YOUR TASK
Write back each entry precisely as it is given.

Extracted data entries:
######
(* ===== verification/Multiplexer.v ===== *)
(** * Multiplexer: configuration, registries and the [Peer] interface

    [multiplexer/const.go], [multiplexer/constructor.go],
    [multiplexer/dialer.go], [multiplexer/peer.go] and the error
    classification of [multiplexer/pipe.go]. *)
From S2P Require Import Prelude GoStd Link.

Open Scope Z_scope.

(** The dynamic types stored in [Config.Conn]: a [net.Conn] (TLS) or a
    [quic.Session]; the number identifies the object. *)
Inductive connector :=
| NetConn (id : Z)
| QuicSession (id : Z).

Record Config := mkConfig {
  cfg_Logger : bool;               (* non-nil *)
  cfg_Conn : option connector;     (* [None] is nil *)
  cfg_Peer : Z;
  cfg_Initiator : bool;
  cfg_Wait : Z;
}.

Definition Config_Validate (p : Config) : go unit :=
  if negb (cfg_Logger p) then Err (Errorf "nil logger is invalid" []) else
  match cfg_Conn p with
  | None => Err (Errorf "nil conn is invalid" [])
  | Some _ =>
      if cfg_Peer p =? 0 then Err (Errorf "peer cannot be 0" []) else Ok tt
  end.

(** ** Registries *)
Section Registry.
Context {T : Type}.

Definition RegisterConstructor (p : Protocol) (c : T) (reg : gmap Z T) : gmap Z T := <[p := c]> reg.

Definition multiplexer_New (reg : gmap Z T) (p : Protocol) : go T :=
  match reg !! p with
  | None => Err (Sentinel ErrUnknownProtocol)
  | Some c => if p =? protocol_Unknown then Err (Sentinel ErrUnknownProtocol) else Ok c
  end.

Definition RegisterDialer (p : Protocol) (d : T) (reg : gmap Z T) : gmap Z T := <[p := d]> reg.

Definition multiplexer_Dialer (reg : gmap Z T) (p : Protocol) : go T :=
  match reg !! p with
  | None => Err (Sentinel ErrUnknownProtocol)
  | Some c => if p =? protocol_Unknown then Err (Sentinel ErrUnknownProtocol) else Ok c
  end.

Lemma multiplexer_New_Ok reg p c :
  multiplexer_New reg p = Ok c ↔ reg !! p = Some c ∧ p ≠ protocol_Unknown.
Proof.
  unfold multiplexer_New. destruct (reg !! p); [|naive_solver].
  destruct (Z.eqb_spec p protocol_Unknown); naive_solver.
Qed.
End Registry.

(** ** The [Peer] interface

    The methods whose results the rest of the program depends on.  [Bye] gives
    the object after the call; [Direct] and [Bidirectional] take what opening a
    stream on the session gives. *)
Class MuxPeer (P : Type) := {
  Peer_Peer : P → Z;
  Peer_Initiator : P → bool;
  Peer_Protocol : P → Protocol;
  Peer_Bye : P → go P;
  Peer_Direct : P → go (Z * writer) → Link → go (Z * list Z);
  Peer_Bidirectional : P → go (Z * writer) → Z → Link → go (Z * Z * list Z);
}.

Abbreviation Constructor P := (Config → go P) (only parsing).

(** What the registered constructors promise: a peer is only built from a valid
    configuration and it reports the identifier, role and protocol it was built
    with. *)
Class ConstructorsOk {P} `{MuxPeer P} (reg : gmap Z (Constructor P)) := {
  constructor_conf p c conf q :
    reg !! p = Some c → c conf = Ok q →
    Config_Validate conf = Ok tt ∧ Peer_Peer q = cfg_Peer conf ∧
    Peer_Initiator q = cfg_Initiator conf ∧ Peer_Protocol q = p;
}.

Lemma Validate_Ok conf :
  Config_Validate conf = Ok tt ↔
  cfg_Logger conf = true ∧ is_Some (cfg_Conn conf) ∧ cfg_Peer conf ≠ 0.
Proof.
  unfold Config_Validate. destruct (cfg_Logger conf); cbn; [|naive_solver].
  destruct (cfg_Conn conf); [|split; [done|intros (_ & [? ?] & _); done]].
  destruct (Z.eqb_spec (cfg_Peer conf) 0); split; try done; naive_solver.
Qed.

(** ** [IsTimeout] *)
Definition IsTimeout (err : error) : bool :=
  let t := errors_Is err context_DeadlineExceeded || errors_Is err yamux_ErrTimeout in
  if t then t else
  match err with
  | NetError timeout => timeout
  | _ => false
  end.
Definition Yamux_streamHandshake (stream : Z) (conn : reader) : go (option LinkConnection) :=
  put_link stream (streamHandshake conn).
(** The connection put is the stream wrapped with the addresses of its parent. *)
Definition Mplex_streamHandshake (stream : Z) (conn : reader) : go (option LinkConnection) :=
  put_link stream (streamHandshake conn).
Definition QUIC_streamHandshake (stream : Z) (conn : reader) : go (option LinkConnection) :=
  put_link stream (streamHandshake conn).

(** One iteration of a [Start] loop with the [Bye] it calls: the peer, the
    stream for which a handshake goroutine is started, and whether the loop
    goes on. *)
Definition accept_iter (bye : muxPeer → go muxPeer) (p : muxPeer) (ctx_done : bool) (acc : accept_result)
    : go (muxPeer * option (Z * reader) * bool) :=
  if ctx_done then Ok (p, None, false) else
  match acc with
  | Ok stream => Ok (p, Some stream, true)
  | Err _ =>
      p' ← bye p;
      Ok (p', None, false)
  | Panic e => Panic e
  end.

(** A handshake goroutine: before its [Read], before its [Put], returned. *)
Inductive handshake_pc :=
| HRead (stream : Z) (conn : reader)
| HPut (l : LinkConnection)
| HDone.

(** The loop and the goroutines it has started; [st_puts] are the links that
    [Put] has sent, in the order in which the sends happened. *)
Record start_sys := mkStart {
  st_peer : muxPeer;
  st_running : bool;
  st_routines : list handshake_pc;
  st_puts : list LinkConnection;
}.

Definition start_init (p : muxPeer) : start_sys := mkStart p true [] [].

(** [SAccept]: an iteration of the loop; [SRead i]: goroutine [i] gets the
    header of its stream, which may take any time; [SPut i]: its [Put] is
    received. *)
Inductive start_label :=
| SAccept (ctx_done : bool) (acc : accept_result)
| SRead (i : nat)
| SPut (i : nat).
(* ===== verification/PeerMap.v ===== *)
(** * PeerMap: the live sessions of a server

    [state/peer_map.go].  [NewPeer] and [Remove] are called from many goroutines
    and hold no lock: a call is a sequence of statements ([thread],
    [call_step]), and calls interleave between them.  The methods as functions
    ([NewPeer], [PeerMap_Remove]) are what a call does that nothing interrupts;
    [NewPeer_steps] and [Remove_steps] prove them equal to running the
    statements. *)
From S2P Require Import Prelude GoStd Link MuxChannel Multiplexer Mux PeerGraph.

Open Scope Z_scope.

Record PeerMap (P : Type) := mkPM {
  pm_self : Z;
  pm_peers : gmap Z P;
  pm_num : Z;              (* [*uint64], updated with [atomic.AddUint64] *)
  pm_notify : list P;      (* what has been sent on [notify], oldest first *)
}.
Arguments mkPM {_} _ _ _ _.
Arguments pm_self {_} _.
Arguments pm_peers {_} _.
Arguments pm_num {_} _.
Arguments pm_notify {_} _.

Section PeerMap.
Context {P : Type} `{MuxPeer P} (reg : gmap Z (Constructor P)).

Definition NewPeerMap (self : Z) : PeerMap P := mkPM self ∅ 0 [].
######
ANSWER TO THIS EXERCISE
(* ===== verification/Multiplexer.v ===== *)
(** * Multiplexer: configuration, registries and the [Peer] interface

    [multiplexer/const.go], [multiplexer/constructor.go],
    [multiplexer/dialer.go], [multiplexer/peer.go] and the error
    classification of [multiplexer/pipe.go]. *)
From S2P Require Import Prelude GoStd Link.

Open Scope Z_scope.

(** The dynamic types stored in [Config.Conn]: a [net.Conn] (TLS) or a
    [quic.Session]; the number identifies the object. *)
Inductive connector :=
| NetConn (id : Z)
| QuicSession (id : Z).

Record Config := mkConfig {
  cfg_Logger : bool;               (* non-nil *)
  cfg_Conn : option connector;     (* [None] is nil *)
  cfg_Peer : Z;
  cfg_Initiator : bool;
  cfg_Wait : Z;
}.

Definition Config_Validate (p : Config) : go unit :=
  if negb (cfg_Logger p) then Err (Errorf "nil logger is invalid" []) else
  match cfg_Conn p with
  | None => Err (Errorf "nil conn is invalid" [])
  | Some _ =>
      if cfg_Peer p =? 0 then Err (Errorf "peer cannot be 0" []) else Ok tt
  end.

(** ** Registries *)
Section Registry.
Context {T : Type}.

Definition RegisterConstructor (p : Protocol) (c : T) (reg : gmap Z T) : gmap Z T := <[p := c]> reg.

Definition multiplexer_New (reg : gmap Z T) (p : Protocol) : go T :=
  match reg !! p with
  | None => Err (Sentinel ErrUnknownProtocol)
  | Some c => if p =? protocol_Unknown then Err (Sentinel ErrUnknownProtocol) else Ok c
  end.

Definition RegisterDialer (p : Protocol) (d : T) (reg : gmap Z T) : gmap Z T := <[p := d]> reg.

Definition multiplexer_Dialer (reg : gmap Z T) (p : Protocol) : go T :=
  match reg !! p with
  | None => Err (Sentinel ErrUnknownProtocol)
  | Some c => if p =? protocol_Unknown then Err (Sentinel ErrUnknownProtocol) else Ok c
  end.

Lemma multiplexer_New_Ok reg p c :
  multiplexer_New reg p = Ok c ↔ reg !! p = Some c ∧ p ≠ protocol_Unknown.
Proof.
  unfold multiplexer_New. destruct (reg !! p); [|naive_solver].
  destruct (Z.eqb_spec p protocol_Unknown); naive_solver.
Qed.
End Registry.

(** ** The [Peer] interface

    The methods whose results the rest of the program depends on.  [Bye] gives
    the object after the call; [Direct] and [Bidirectional] take what opening a
    stream on the session gives. *)
Class MuxPeer (P : Type) := {
  Peer_Peer : P → Z;
  Peer_Initiator : P → bool;
  Peer_Protocol : P → Protocol;
  Peer_Bye : P → go P;
  Peer_Direct : P → go (Z * writer) → Link → go (Z * list Z);
  Peer_Bidirectional : P → go (Z * writer) → Z → Link → go (Z * Z * list Z);
}.

Abbreviation Constructor P := (Config → go P) (only parsing).

(** What the registered constructors promise: a peer is only built from a valid
    configuration and it reports the identifier, role and protocol it was built
    with. *)
Class ConstructorsOk {P} `{MuxPeer P} (reg : gmap Z (Constructor P)) := {
  constructor_conf p c conf q :
    reg !! p = Some c → c conf = Ok q →
    Config_Validate conf = Ok tt ∧ Peer_Peer q = cfg_Peer conf ∧
    Peer_Initiator q = cfg_Initiator conf ∧ Peer_Protocol q = p;
}.

Lemma Validate_Ok conf :
  Config_Validate conf = Ok tt ↔
  cfg_Logger conf = true ∧ is_Some (cfg_Conn conf) ∧ cfg_Peer conf ≠ 0.
Proof.
  unfold Config_Validate. destruct (cfg_Logger conf); cbn; [|naive_solver].
  destruct (cfg_Conn conf); [|split; [done|intros (_ & [? ?] & _); done]].
  destruct (Z.eqb_spec (cfg_Peer conf) 0); split; try done; naive_solver.
Qed.

(** ** [IsTimeout] *)
Definition IsTimeout (err : error) : bool :=
  let t := errors_Is err context_DeadlineExceeded || errors_Is err yamux_ErrTimeout in
  if t then t else
  match err with
  | NetError timeout => timeout
  | _ => false
  end.
Definition Yamux_streamHandshake (stream : Z) (conn : reader) : go (option LinkConnection) :=
  put_link stream (streamHandshake conn).
(** The connection put is the stream wrapped with the addresses of its parent. *)
Definition Mplex_streamHandshake (stream : Z) (conn : reader) : go (option LinkConnection) :=
  put_link stream (streamHandshake conn).
Definition QUIC_streamHandshake (stream : Z) (conn : reader) : go (option LinkConnection) :=
  put_link stream (streamHandshake conn).

(** One iteration of a [Start] loop with the [Bye] it calls: the peer, the
    stream for which a handshake goroutine is started, and whether the loop
    goes on. *)
Definition accept_iter (bye : muxPeer → go muxPeer) (p : muxPeer) (ctx_done : bool) (acc : accept_result)
    : go (muxPeer * option (Z * reader) * bool) :=
  if ctx_done then Ok (p, None, false) else
  match acc with
  | Ok stream => Ok (p, Some stream, true)
  | Err _ =>
      p' ← bye p;
      Ok (p', None, false)
  | Panic e => Panic e
  end.

(** A handshake goroutine: before its [Read], before its [Put], returned. *)
Inductive handshake_pc :=
| HRead (stream : Z) (conn : reader)
| HPut (l : LinkConnection)
| HDone.

(** The loop and the goroutines it has started; [st_puts] are the links that
    [Put] has sent, in the order in which the sends happened. *)
Record start_sys := mkStart {
  st_peer : muxPeer;
  st_running : bool;
  st_routines : list handshake_pc;
  st_puts : list LinkConnection;
}.

Definition start_init (p : muxPeer) : start_sys := mkStart p true [] [].

(** [SAccept]: an iteration of the loop; [SRead i]: goroutine [i] gets the
    header of its stream, which may take any time; [SPut i]: its [Put] is
    received. *)
Inductive start_label :=
| SAccept (ctx_done : bool) (acc : accept_result)
| SRead (i : nat)
| SPut (i : nat).
(* ===== verification/PeerMap.v ===== *)
(** * PeerMap: the live sessions of a server

    [state/peer_map.go].  [NewPeer] and [Remove] are called from many goroutines
    and hold no lock: a call is a sequence of statements ([thread],
    [call_step]), and calls interleave between them.  The methods as functions
    ([NewPeer], [PeerMap_Remove]) are what a call does that nothing interrupts;
    [NewPeer_steps] and [Remove_steps] prove them equal to running the
    statements. *)
From S2P Require Import Prelude GoStd Link MuxChannel Multiplexer Mux PeerGraph.

Open Scope Z_scope.

Record PeerMap (P : Type) := mkPM {
  pm_self : Z;
  pm_peers : gmap Z P;
  pm_num : Z;              (* [*uint64], updated with [atomic.AddUint64] *)
  pm_notify : list P;      (* what has been sent on [notify], oldest first *)
}.
Arguments mkPM {_} _ _ _ _.
Arguments pm_self {_} _.
Arguments pm_peers {_} _.
Arguments pm_num {_} _.
Arguments pm_notify {_} _.

Section PeerMap.
Context {P : Type} `{MuxPeer P} (reg : gmap Z (Constructor P)).

Definition NewPeerMap (self : Z) : PeerMap P := mkPM self ∅ 0 [].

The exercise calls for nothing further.